Task item: Could you copy, exactly as written, every line from the first line of the records through the one containing "str_title : pstr -> pstr;"?

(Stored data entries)

•••

Definition ends_with_newline (s : pstr) : bool :=
  match rev s with
  | c :: _ => N.eqb c newline
  | [] => false
  end.

(** [re.match('^' r '$', s)] is not None: without the MULTILINE flag [$]
    matches at the end of the string and just before a newline that is the
    last character. *)
Definition re_match_anchored (r : regex) (s : pstr) : bool :=
  accepts r s || (ends_with_newline s && accepts r (removelast s)).

Definition is_char (a : string) (c : codepoint) : bool :=
  match u a with
  | [x] => N.eqb c x
  | _ => false
  end.

Definition ascii_lower_letter (c : codepoint) : bool := in_range 97 122 c.
Definition ascii_upper_letter (c : codepoint) : bool := in_range 65 90 c.
Definition ascii_digit (c : codepoint) : bool := in_range 48 57 c.
Definition ascii_letter (c : codepoint) : bool :=
  ascii_lower_letter c || ascii_upper_letter c.

(** [[a-zA-Z0-9._%+-]] *)
Definition local_class (c : codepoint) : bool :=
  ascii_letter c || ascii_digit c || is_char "." c || is_char "_" c
  || is_char "%" c || is_char "+" c || is_char "-" c.

(** [[a-zA-Z0-9.-]] *)
Definition domain_class (c : codepoint) : bool :=
  ascii_letter c || ascii_digit c || is_char "." c || is_char "-" c.

(** [^[a-zA-Z0-9._%+-]+@[a-zA-Z0-9.-]+\.[a-zA-Z]{2,}$] *)
Definition EMAIL_RE : regex :=
  Seq (Plus (Class local_class))
      (Seq (Class (is_char "@"))
           (Seq (Plus (Class domain_class))
                (Seq (Class (is_char "."))
                     (AtLeast2 (Class ascii_letter))))).

(** ** Unicode tables of the interpreter

    [str.lower], [str.title] and the decimal-digit property (the class [\d]
    of [re] on [str] patterns, and the digits [int] accepts) are given by
    the interpreter's Unicode database, which is not part of the
    repository: the development is parametric in them. *)
Record unicode_db : Type := {
  str_lower : pstr -> pstr;
  str_title : pstr -> pstr;
  decimal_value : codepoint -> option N
}.

(** The restriction of the three tables to ASCII, used to run the model on
    concrete ASCII inputs. *)
Definition ascii_lower_cp (c : codepoint) : codepoint :=
  if ascii_upper_letter c then (c + 32)%N else c.
Definition ascii_upper_cp (c : codepoint) : codepoint :=
  if ascii_lower_letter c then (c - 32)%N else c.

Fixpoint ascii_title_from (prev_cased : bool) (s : pstr) : pstr :=
  match s with
  | [] => []
  | c :: r =>
      (if prev_cased then ascii_lower_cp c else ascii_upper_cp c)
        :: ascii_title_from (ascii_letter c) r
  end.

Definition ascii_db : unicode_db := {|
  str_lower := List.map ascii_lower_cp;
  str_title := ascii_title_from false;
  decimal_value := fun c => if ascii_digit c then Some (c - 48)%N else None
|}.

(** ** Data of the script *)

(** A recipient dictionary [{'name': ..., 'email': ...}]. *)
Record recipient : Type := { name : pstr; email : pstr }.

(** A [MIMEText(payload, subtype, charset)] part. *)
Record mime_part : Type := {
  content_subtype : pstr;
  charset : pstr;
  payload : pstr
}.

(** A [MIMEMultipart(subtype)] container with its headers, in the order
    they were set, and its attached parts, in the order of attachment. *)
Record message : Type := {
  multipart_subtype : pstr;
  headers : list (pstr * pstr);
  parts : list mime_part
}.

(** *** Configuration constants *)

Definition SMTP_SERVER : pstr := u "smtp.gmail.com".
Definition SMTP_PORT : nat := 587.
Definition SENDER_EMAIL : pstr := u "about.last.night.game@gmail.com".
Definition SENDER_NAME : pstr := u "Max & Shuai".
Definition REPLY_TO_EMAIL : pstr := u "about.last.night@gmail.com".
Definition CASE_FILE_BASE : pstr := u "https://aboutlastnightgame.com/reports/".
Definition FEEDBACK_BASE : pstr := u "https://aboutlastnightgame.com/feedback.html".
Definition TEMPLATE_FILE : pstr := u "about_last_night_followup_template.html".
Definition DELAY_BETWEEN_EMAILS : nat := 1.
Definition SAVE_CSV : bool := true.

(** ** Exceptions, console texts and events *)

Inductive value_error : Type :=
| OddLineCount (nlines : nat)   (* raised by [parse_booking_data] *)
| InvalidLiteral (s : pstr).    (* raised by [int] *)

(** The exceptions the modelled run can raise; all derive from
    [Exception]. *)
Inductive exn : Type :=
| EOFError
| ValueError (v : value_error)
| IndexError
| FileNotFoundError
| OSError (e : pstr)
| SMTPAuthenticationError
| SMTPException (e : pstr).

Inductive outcome (A : Type) : Type :=
| Ret (a : A)
| Raise (e : exn).
Arguments Ret {A} a.
Arguments Raise {A} e.

(** The [input(...)] calls of the script. *)
Inductive prompt : Type :=
| AskDate          (* "Enter session date (MMDD format, ...): " *)
| AskSessionNum    (* "Enter session number [1]: " *)
| PasteLine        (* [input()] of the paste loop *)
| AskLooksCorrect  (* "Does this look correct? (yes/no): " *)
| AskSendForReal.  (* "Send for real? (yes/no): " *)

(** The [print(...)] calls of the script, one constructor per call site
    (a heading of three consecutive prints counts as one), carrying the
    values interpolated in the text. *)
Inductive text : Type :=
| Heading (title : pstr)
| BadFormat                     (* "Please use MMDD format (4 digits)" *)
| BadMonth                      (* "Invalid month (must be 01-12)" *)
| BadDay                        (* "Invalid day (must be 01-31)" *)
| SessionMenu (session_date : pstr)
| BadSessionNum                 (* "Please enter 1, 2, or 3" *)
| SessionSummary (session_date report_id : pstr)
| PasteInstructions
| Parsed (n : nat)              (* "Parsed {n} recipients" *)
| ParseError (e : value_error)  (* "Error parsing data: {e}" and the hint *)
| WarnEmail (email : pstr)      (* "Warning: '{email}' doesn't look like ..." *)
| DryRunLine (name email : pstr)  (* "[DRY RUN] Would send to: ..." *)
| SentLine (name email : pstr)    (* "Sent to: {name} <{email}>" *)
| FailedLine (email err : pstr)   (* "Failed to send to {email}: {e}" *)
| SavedTo (filename : pstr)
| Preview (session_date report_id : pstr) (recipients : list recipient)
| TemplateMissing
| Rule                          (* "\n" + "="*60 *)
| Cancelled
| TemplateLoaded
| DryRunHeading                 (* "=== DRY RUN (no emails will be sent) ===" *)
| ReadyToSend (n : nat)
| SendingHeading                (* "=== SENDING EMAILS ===" *)
| Authenticating
| Connected
| Progress (i n : nat)          (* "[{i}/{n}]" *)
| Summary (success_count n : nat)  (* "Successfully sent {k}/{n} emails" *)
| AuthFailedHelp
| ErrorLine (e : exn) (success_count n : nat)
| UnexpectedError (e : exn).

Inductive event : Type :=
| Print (t : text)
| Input (p : prompt) (answer : pstr)   (* [input] returned [answer] *)
| InputEOF (p : prompt)                (* [input] met the end of input *)
| CsvWritten (filename : pstr) (header : list pstr) (rows : list (list pstr))
| TemplateRead                         (* [open(TEMPLATE_FILE).read()] *)
| SmtpConnect                          (* [smtplib.SMTP(SMTP_SERVER, SMTP_PORT)] *)
| SmtpStartTls
| SmtpLogin
| SmtpSend (m : message) (ok : bool)   (* [server.send_message(m)] *)
| SmtpQuit                             (* leaving the [with] block *)
| Sleep (seconds : nat).               (* [time.sleep(seconds)] *)

(** ** The environment of one run *)

(** How the set-up of the SMTP session ends. *)
Inductive smtp_setup : Type :=
| ConnectError (e : pstr)     (* [smtplib.SMTP(...)] raises *)
| StartTlsError (e : pstr)    (* [server.starttls()] raises *)
| LoginRefused                (* [server.login] raises SMTPAuthenticationError *)
| LoginError (e : pstr)       (* [server.login] raises another error *)
| SessionOk.

Record world : Type := {
  (** the template file, if it exists (unchanged during the run) *)
  w_template : option pstr;
  (** the error [open(filename, 'w')] raises, if any *)
  w_csv_error : option pstr;
  w_smtp : smtp_setup;
  (** [w_send i m]: the error text of the exception raised by the
      [send_message(m)] call of iteration [i], [None] when it succeeds *)
  w_send : nat -> message -> option pstr
}.

(** ** Two small monads

    [W]: code that prints and may raise.  [M]: code that, besides, reads
    lines from standard input, given as the list of the lines to come. *)

Definition W (A : Type) : Type := list event * outcome A.

Definition retW {A} (a : A) : W A := ([], Ret a).
Definition raiseW {A} (e : exn) : W A := ([], Raise e).
Definition bindW {A B} (m : W A) (k : A -> W B) : W B :=
  match m with
  | (evs, Ret a) => let (evs', r) := k a in (evs ++ evs', r)
  | (evs, Raise e) => (evs, Raise e)
  end.
Definition emit (e : event) : W unit := ([e], Ret tt).
Definition say (t : text) : W unit := emit (Print t).

Record run (A : Type) : Type := Run {
  out : list event;     (* the events, in order *)
  rest : list pstr;     (* the input lines not read *)
  res : outcome A
}.
Arguments Run {A} out rest res.

Definition M (A : Type) : Type := list pstr -> run A.

Definition retM {A} (a : A) : M A := fun i => Run [] i (Ret a).
Definition bindM {A B} (m : M A) (k : A -> M B) : M B :=
  fun i =>
    match m i with
    | Run evs i' (Ret a) =>
        match k a i' with
        | Run evs' i'' r => Run (evs ++ evs') i'' r
        end
    | Run evs i' (Raise e) => Run evs i' (Raise e)
    end.
Definition lift {A} (m : W A) : M A := fun i => Run (fst m) i (snd m).

(** [input(p)] *)
Definition input (p : prompt) : M pstr :=
  fun i =>
    match i with
    | [] => Run [InputEOF p] [] (Raise EOFError)
    | x :: i' => Run [Input p x] i' (Ret x)
    end.

Declare Scope W_scope.
Delimit Scope W_scope with W.
Notation "x <- m ;; k" := (bindW m (fun x => k))
  (at level 61, m at next level, right associativity) : W_scope.
Notation "m ;; k" := (bindW m (fun _ => k))
  (at level 61, right associativity) : W_scope.

Declare Scope M_scope.
Delimit Scope M_scope with M.
Notation "x <- m ;; k" := (bindM m (fun x => k))
  (at level 61, m at next level, right associativity) : M_scope.
Notation "m ;; k" := (bindM m (fun _ => k))
  (at level 61, right associativity) : M_scope.

(** [while True: x = input(p); body] for a body that prints and then
    either goes on with a new state ([inl], the end of the body or
    [continue]) or leaves the loop with a value ([inr], [break]). *)
Fixpoint input_loop {St A} (p : prompt) (body : St -> pstr -> W (St + A))
    (st : St) (i : list pstr) : run A :=
  match i with
  | [] => Run [InputEOF p] [] (Raise EOFError)
  | x :: i' =>
      match body st x with
      | (evs, Ret (inr a)) => Run (Input p x :: evs) i' (Ret a)
      | (evs, Ret (inl st')) =>
          match input_loop p body st' i' with
          | Run evs' i'' r => Run (Input p x :: evs ++ evs') i'' r
          end
      | (evs, Raise e) => Run (Input p x :: evs) i' (Raise e)
      end
  end.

•••

Output:
Definition ends_with_newline (s : pstr) : bool :=
  match rev s with
  | c :: _ => N.eqb c newline
  | [] => false
  end.

(** [re.match('^' r '$', s)] is not None: without the MULTILINE flag [$]
    matches at the end of the string and just before a newline that is the
    last character. *)
Definition re_match_anchored (r : regex) (s : pstr) : bool :=
  accepts r s || (ends_with_newline s && accepts r (removelast s)).

Definition is_char (a : string) (c : codepoint) : bool :=
  match u a with
  | [x] => N.eqb c x
  | _ => false
  end.

Definition ascii_lower_letter (c : codepoint) : bool := in_range 97 122 c.
Definition ascii_upper_letter (c : codepoint) : bool := in_range 65 90 c.
Definition ascii_digit (c : codepoint) : bool := in_range 48 57 c.
Definition ascii_letter (c : codepoint) : bool :=
  ascii_lower_letter c || ascii_upper_letter c.

(** [[a-zA-Z0-9._%+-]] *)
Definition local_class (c : codepoint) : bool :=
  ascii_letter c || ascii_digit c || is_char "." c || is_char "_" c
  || is_char "%" c || is_char "+" c || is_char "-" c.

(** [[a-zA-Z0-9.-]] *)
Definition domain_class (c : codepoint) : bool :=
  ascii_letter c || ascii_digit c || is_char "." c || is_char "-" c.

(** [^[a-zA-Z0-9._%+-]+@[a-zA-Z0-9.-]+\.[a-zA-Z]{2,}$] *)
Definition EMAIL_RE : regex :=
  Seq (Plus (Class local_class))
      (Seq (Class (is_char "@"))
           (Seq (Plus (Class domain_class))
                (Seq (Class (is_char "."))
                     (AtLeast2 (Class ascii_letter))))).

(** ** Unicode tables of the interpreter

    [str.lower], [str.title] and the decimal-digit property (the class [\d]
    of [re] on [str] patterns, and the digits [int] accepts) are given by
    the interpreter's Unicode database, which is not part of the
    repository: the development is parametric in them. *)
Record unicode_db : Type := {
  str_lower : pstr -> pstr;
  str_title : pstr -> pstr;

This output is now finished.